私たちの団体は2016年に立ち上げ、帆船を使用した海洋体験を提供する活動を行なっています。
私が19歳の時はじめて乗った帆船は「船は小さい地球」というコンセプトの船でした。
乗組員も含め、参加者も多国籍で構成され、普段の会話も日本語と英語、互いに教えあった多国籍な単語が混じるような場所でした。
最初は戸惑っていた私もだんだんと雰囲気に慣れ、仲間の一員として自然の力を利用し船を目的地まで進めることの魅力に没頭していきました。

「この船は小さい地球だ」と船長が言っていたのをよく覚えていますが、その時の私は「国際交流や世界の人々と互いの価値観を尊重し合う」というような理解でした。
それから17年、帆船に関わって行く中で、それは一つの側面でしかなく、自然の力を利用して人が協力し、自らの意思で海という大自然を航海すること全体が「地球と人の関係を感じること」ができる体験なのだと感じるようになりました。
帆船は風で走ることができる船です。しかし港の出入港や安全上どうしても化石燃料を使うエンジンに頼らなくてはなりません。海の上で生活するとゴミが出てしまいます。
水、食料、燃料には限りがあり、個人が自然のなかでそれらを手に入れることは困難です。しかし自然の力を利用し、私たちが協力し船を目的地まで 進めるためのアイディア、知恵は無限の可能性を持っていることを実感させてくれます。大海原で周りからは支援が得られず、船は問題を自分たちで解決して航海を続けなければなりません。厳しい状況だと思われがちですが、今の地球に暮らす私たちとなんら変わりはありません。
それは大航海時代、まだ電気も化石燃料にも頼ることができなかった時代に船乗りや研究者が帆船に乗り世界中をくまなく探検し世界の成り立ちや自然現象の謎を解き明かして地球を知ろうとした先人たちの歴史からも学ぶことができます。
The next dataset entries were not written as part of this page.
(* ===== verification/FlowControl.v ===== *)
(** * Flow control ([internal/flowcontrol])

    [flow_controller.go] (one controller per stream and one for the connection)
    and [flow_control_manager.go].  The clock, the smoothed RTT and the RTTs that
    the peer reported per path are arguments; the zero [time.Time] is [None].
    The operations of the manager run under its mutex, so each is one step. *)

From S2P Require Import Prelude ByteOrder Protocol WireHeader MinMax ConnParams.

Definition ErrReceivedSmallerByteOffset : error := ErrorsNew "Received a smaller byte offset".
Definition errMapAccess : error := ErrorsNew "Error accessing the flowController map.".
Definition StreamDataAfterTermination : Z := 2.
Definition FlowControlReceivedTooMuchData : Z := 59.

Module FlowController.

Record t : Type := mk {
  streamID : Z;
  contributesToConnection : bool;
  bytesSent : Z;
  sendWindow : Z;
  bytesRetrans : Z;
  lastWindowUpdateTime : option Z;
  bytesRead : Z;
  highestReceived : Z;
  receiveWindow : Z;
  receiveWindowIncrement : Z;
  maxReceiveWindowIncrement : Z
}.

Definition New (streamID : Z) (contributes : bool) (params : ConnParams.t) : t :=
  if streamID =? 0 then
    let w := ConnParams.GetReceiveConnectionFlowControlWindow params in
    mk streamID contributes 0 0 0 None 0 0 w w (ConnParams.GetMaxReceiveConnectionFlowControlWindow params)
  else
    let w := ConnParams.GetReceiveStreamFlowControlWindow params in
    mk streamID contributes 0 0 0 None 0 0 w w (ConnParams.GetMaxReceiveStreamFlowControlWindow params).

Definition ContributesToConnection (c : t) : bool := c.(contributesToConnection).

Definition getSendWindow (c : t) (params : ConnParams.t) : Z :=
  if c.(sendWindow) =? 0 then
    if c.(streamID) =? 0 then ConnParams.GetSendConnectionFlowControlWindow params
    else ConnParams.GetSendStreamFlowControlWindow params
  else c.(sendWindow).

Definition setSent (c : t) (sent window retrans : Z) : t :=
  mk c.(streamID) c.(contributesToConnection) sent window retrans c.(lastWindowUpdateTime)
    c.(bytesRead) c.(highestReceived) c.(receiveWindow) c.(receiveWindowIncrement)
    c.(maxReceiveWindowIncrement).

Definition setReceived (c : t) (time : option Z) (read highest window increment : Z) : t :=
  mk c.(streamID) c.(contributesToConnection) c.(bytesSent) c.(sendWindow) c.(bytesRetrans) time
    read highest window increment c.(maxReceiveWindowIncrement).

Definition AddBytesSent (c : t) (n : Z) : t :=
  setSent c (u64 (c.(bytesSent) + n)) c.(sendWindow) c.(bytesRetrans).
Definition GetBytesSent (c : t) : Z := c.(bytesSent).
Definition AddBytesRetrans (c : t) (n : Z) : t :=
  setSent c c.(bytesSent) c.(sendWindow) (u64 (c.(bytesRetrans) + n)).
Definition GetBytesRetrans (c : t) : Z := c.(bytesRetrans).

Definition UpdateSendWindow (c : t) (newOffset : Z) : t * bool :=
  if c.(sendWindow) <? newOffset then (setSent c c.(bytesSent) newOffset c.(bytesRetrans), true)
  else (c, false).

Definition SendWindowSize (c : t) (params : ConnParams.t) : Z :=
  let sendWindow := getSendWindow c params in
  if sendWindow <? c.(bytesSent) then 0 else sendWindow - c.(bytesSent).

Definition SendWindowOffset (c : t) (params : ConnParams.t) : Z := getSendWindow c params.

(** The increment, or the error of a smaller offset (with increment 0). *)
Definition UpdateHighestReceived (c : t) (byteOffset : Z) : t * Z * option error :=
  if byteOffset =? c.(highestReceived) then (c, 0, None)
  else if c.(highestReceived) <? byteOffset then
    (setReceived c c.(lastWindowUpdateTime) c.(bytesRead) byteOffset c.(receiveWindow)
       c.(receiveWindowIncrement), byteOffset - c.(highestReceived), None)
  else (c, 0, Some ErrReceivedSmallerByteOffset).

Definition IncrementHighestReceived (c : t) (increment : Z) : t :=
  setReceived c c.(lastWindowUpdateTime) c.(bytesRead) (u64 (c.(highestReceived) + increment))
    c.(receiveWindow) c.(receiveWindowIncrement).

Definition AddBytesRead (c : t) (n now : Z) : t :=
  setReceived c (if c.(bytesRead) =? 0 then Some now else c.(lastWindowUpdateTime))
    (u64 (c.(bytesRead) + n)) c.(highestReceived) c.(receiveWindow) c.(receiveWindowIncrement).

(** [for _, remoteRTT := range c.remoteRTTs { max = MaxDuration(max, remoteRTT) }] *)
Definition maxRemoteRTT (remoteRTTs : list Z) : Z := foldl MaxDuration 0 remoteRTTs.

Definition maybeAdjustWindowIncrement (c : t) (rtt : Z) (remoteRTTs : list Z) (now : Z) : t :=
  match c.(lastWindowUpdateTime) with
  | None => c
  | Some last =>
      if rtt =? 0 then c
      else if i64 (2 * MaxDuration rtt (maxRemoteRTT remoteRTTs)) <=? now - last then c
      else
        setReceived c c.(lastWindowUpdateTime) c.(bytesRead) c.(highestReceived) c.(receiveWindow)
          (MinByteCount (u64 (2 * c.(receiveWindowIncrement))) c.(maxReceiveWindowIncrement))
  end.

(** Whether an update is necessary, the new increment, the new offset. *)
Definition MaybeUpdateWindow (c : t) (rtt : Z) (remoteRTTs : list Z) (now : Z) : t * (bool * Z * Z) :=
  let diff := u64 (c.(receiveWindow) - c.(bytesRead)) in
  if diff <? c.(receiveWindowIncrement) / 2 then
    let c1 := maybeAdjustWindowIncrement c rtt remoteRTTs now in
    let newWindowIncrement :=
      if negb (c1.(receiveWindowIncrement) =? c.(receiveWindowIncrement))
      then c1.(receiveWindowIncrement) else 0 in
    let window := u64 (c1.(bytesRead) + c1.(receiveWindowIncrement)) in
    (setReceived c1 (Some now) c1.(bytesRead) c1.(highestReceived) window c1.(receiveWindowIncrement),
     (true, newWindowIncrement, window))
  else (c, (false, c.(receiveWindowIncrement), c.(receiveWindow))).

Definition EnsureMinimumWindowIncrement (c : t) (inc : Z) : t :=
  if c.(receiveWindowIncrement) <? inc then
    setReceived c None c.(bytesRead) c.(highestReceived) c.(receiveWindow)
      (MinByteCount inc c.(maxReceiveWindowIncrement))
  else c.

Definition CheckFlowControlViolation (c : t) : bool := c.(receiveWindow) <? c.(highestReceived).

End FlowController.

(** ** The manager *)

Module FlowControlManager.
Import FlowController.

Record mgr : Type := mkMgr {
  params : ConnParams.t;
  streams : gmap Z FlowController.t;
  conn : FlowController.t
}.

Definition NewFlowControlManager (p : ConnParams.t) : mgr := mkMgr p ∅ (FlowController.New 0 false p).

Definition setStream (f : mgr) (id : Z) (c : FlowController.t) : mgr :=
  mkMgr f.(params) (<[id := c]> f.(streams)) f.(conn).
Definition setConn (f : mgr) (c : FlowController.t) : mgr := mkMgr f.(params) f.(streams) c.

Definition NewStream (f : mgr) (id : Z) (contributes : bool) : mgr :=
  match f.(streams) !! id with
  | Some _ => f
  | None => setStream f id (FlowController.New id contributes f.(params))
  end.

Definition RemoveStream (f : mgr) (id : Z) : mgr := mkMgr f.(params) (delete id f.(streams)) f.(conn).

(** Adding the increment of a stream to the connection, and the check. *)
Definition incrementConn (f : mgr) (c : FlowController.t) (increment : Z) : mgr * option error :=
  if ContributesToConnection c then
    let conn' := IncrementHighestReceived f.(conn) increment in
    (setConn f conn',
     if CheckFlowControlViolation conn'
     then Some (QuicErrorf FlowControlReceivedTooMuchData
                  "Received %d bytes for the connection, allowed %d bytes"
                  [conn'.(highestReceived); conn'.(receiveWindow)])
     else None)
  else (f, None).

Definition streamViolation (byteOffset id : Z) (c : FlowController.t) : error :=
  QuicErrorf FlowControlReceivedTooMuchData "Received %d bytes on stream %d, allowed %d bytes"
    [byteOffset; id; c.(receiveWindow)].

Definition ResetStream (f : mgr) (id byteOffset : Z) : mgr * option error :=
  match f.(streams) !! id with
  | None => (f, Some errMapAccess)
  | Some c =>
      let '(c', increment, err) := FlowController.UpdateHighestReceived c byteOffset in
      match err with
      | Some _ => (setStream f id c', Some (Prelude.ErrorCode StreamDataAfterTermination))
      | None =>
          if CheckFlowControlViolation c' then (setStream f id c', Some (streamViolation byteOffset id c'))
          else incrementConn (setStream f id c') c' increment
      end
  end.

Definition UpdateHighestReceived (f : mgr) (id byteOffset : Z) : mgr * option error :=
  match f.(streams) !! id with
  | None => (f, Some errMapAccess)
  | Some c =>
      let '(c', increment, _) := FlowController.UpdateHighestReceived c byteOffset in
      if CheckFlowControlViolation c' then (setStream f id c', Some (streamViolation byteOffset id c'))
      else incrementConn (setStream f id c') c' increment
  end.

Definition AddBytesRead (f : mgr) (id n now : Z) : mgr * option error :=
  match f.(streams) !! id with
  | None => (f, Some errMapAccess)
  | Some c =>
      let f1 := setStream f id (FlowController.AddBytesRead c n now) in
      (if ContributesToConnection c then setConn f1 (FlowController.AddBytesRead f.(conn) n now) else f1, None)
  end.

Definition AddBytesSent (f : mgr) (id n : Z) : mgr * option error :=
  match f.(streams) !! id with
  | None => (f, Some errMapAccess)
  | Some c =>
      let f1 := setStream f id (FlowController.AddBytesSent c n) in
      (if ContributesToConnection c then setConn f1 (FlowController.AddBytesSent f.(conn) n) else f1, None)
  end.

Definition AddBytesRetrans (f : mgr) (id n : Z) : mgr * option error :=
  match f.(streams) !! id with
  | None => (f, Some errMapAccess)
  | Some c =>
      let f1 := setStream f id (FlowController.AddBytesRetrans c n) in
      (if ContributesToConnection c then setConn f1 (FlowController.AddBytesRetrans f.(conn) n) else f1, None)
  end.

Definition GetBytesSent (f : mgr) (id : Z) : res Z :=
  match f.(streams) !! id with None => Err errMapAccess | Some c => Ok (FlowController.GetBytesSent c) end.
Definition GetBytesRetrans (f : mgr) (id : Z) : res Z :=
  match f.(streams) !! id with None => Err errMapAccess | Some c => Ok (FlowController.GetBytesRetrans c) end.

(** [float64(newIncrement) * 1.5], truncated: exact for increments below 2^52. *)
Definition connectionIncrement (newIncrement : Z) : Z := 3 * newIncrement / 2.

(** The loop over the streams; Go visits the map in an arbitrary [order]. *)
Fixpoint streamUpdates (order : list Z) (force : bool) (rtt : Z) (remoteRTTs : list Z) (now : Z) (f : mgr)
  : mgr * list (Z * Z) :=
  match order with
  | [] => (f, [])
  | id :: order =>
      match f.(streams) !! id with
      | None => streamUpdates order force rtt remoteRTTs now f
      | Some c =>
          let '(c', (necessary, newIncrement, offset)) := MaybeUpdateWindow c rtt remoteRTTs now in
          let f1 := setStream f id c' in
          if force || necessary then
            let f2 :=
              if ContributesToConnection c' && negb (newIncrement =? 0)
              then setConn f1 (EnsureMinimumWindowIncrement f1.(conn) (connectionIncrement newIncrement))
              else f1 in
            let '(f3, res) := streamUpdates order force rtt remoteRTTs now f2 in (f3, (id, offset) :: res)
          else streamUpdates order force rtt remoteRTTs now f1
      end
  end.

Definition GetWindowUpdates (order : list Z) (force : bool) (rtt : Z) (remoteRTTs : list Z) (now : Z) (f : mgr)
  : mgr * list (Z * Z) :=
  let '(f1, res) := streamUpdates order force rtt remoteRTTs now f in
  let '(conn', (necessary, _, offset)) := MaybeUpdateWindow f1.(conn) rtt remoteRTTs now in
  (setConn f1 conn', if force || necessary then res ++ [(0, offset)] else res).

Definition GetReceiveWindow (f : mgr) (id : Z) : res Z :=
  if id =? 0 then Ok f.(conn).(receiveWindow)
  else match f.(streams) !! id with None => Err errMapAccess | Some c => Ok c.(receiveWindow) end.

Definition SendWindowSize (f : mgr) (id : Z) : res Z :=
  match f.(streams) !! id with
  | None => Err errMapAccess
  | Some c =>
      let res := FlowController.SendWindowSize c f.(params) in
      Ok (if ContributesToConnection c
          then MinByteCount res (FlowController.SendWindowSize f.(conn) f.(params)) else res)
  end.

Definition RemainingConnectionWindowSize (f : mgr) : Z := FlowController.SendWindowSize f.(conn) f.(params).

Definition UpdateWindow (f : mgr) (id offset : Z) : res (mgr * bool) :=
  if id =? 0 then
    let '(c, updated) := UpdateSendWindow f.(conn) offset in Ok (setConn f c, updated)
  else
    match f.(streams) !! id with
    | None => Err errMapAccess
    | Some c => let '(c', updated) := UpdateSendWindow c offset in Ok (setStream f id c', updated)
    end.

End FlowControlManager.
帆船での航海は直接的な問題提起をできるような活動ではないと思っていますが、船に集まった人同士が互いの価値観・文化を尊重し理解しながら自然の力を利用し、航海を成し遂げることは人の成長を促し、生きる力と諦めないしなやかさを与えてくれる機会、何より自然と人との関わりを体験する機会を提供できる活動だと感じています。そして今、私たちの暮らす地球に起きている問題を感じることができる機会を提供できると思っています。

帆船の航海は船酔い・海への恐怖・長い時間(休み・休暇)などが参加への高いハードルとなり日本ではまだ認知された活動とは言えません。

森でのキャンプは元は野営です。ナイフ一本持って森で一晩過ごすことは相当のスキルと経験が必要ですが現在はたくさんの家族連れがキャンプを楽しんでいます。それを可能にしたのが整備されたフィールドと多くの指導員、入門的な書籍、体験活動、イベント、初心者でも扱える豊富な商品などだと思っています。海でも誰もが気軽に楽しめる、安全に体験できるキャンプ場のような海のフィールドを作りたいと考えています。
私たちは今年5月、参加者自身が帆船を操り、目的地のビーチを目指して航海をして、ビーチでキャンプ、BBQ、海水浴なども楽しめる1日日帰り体験から一泊2日の新しい海キャンプをスタートします。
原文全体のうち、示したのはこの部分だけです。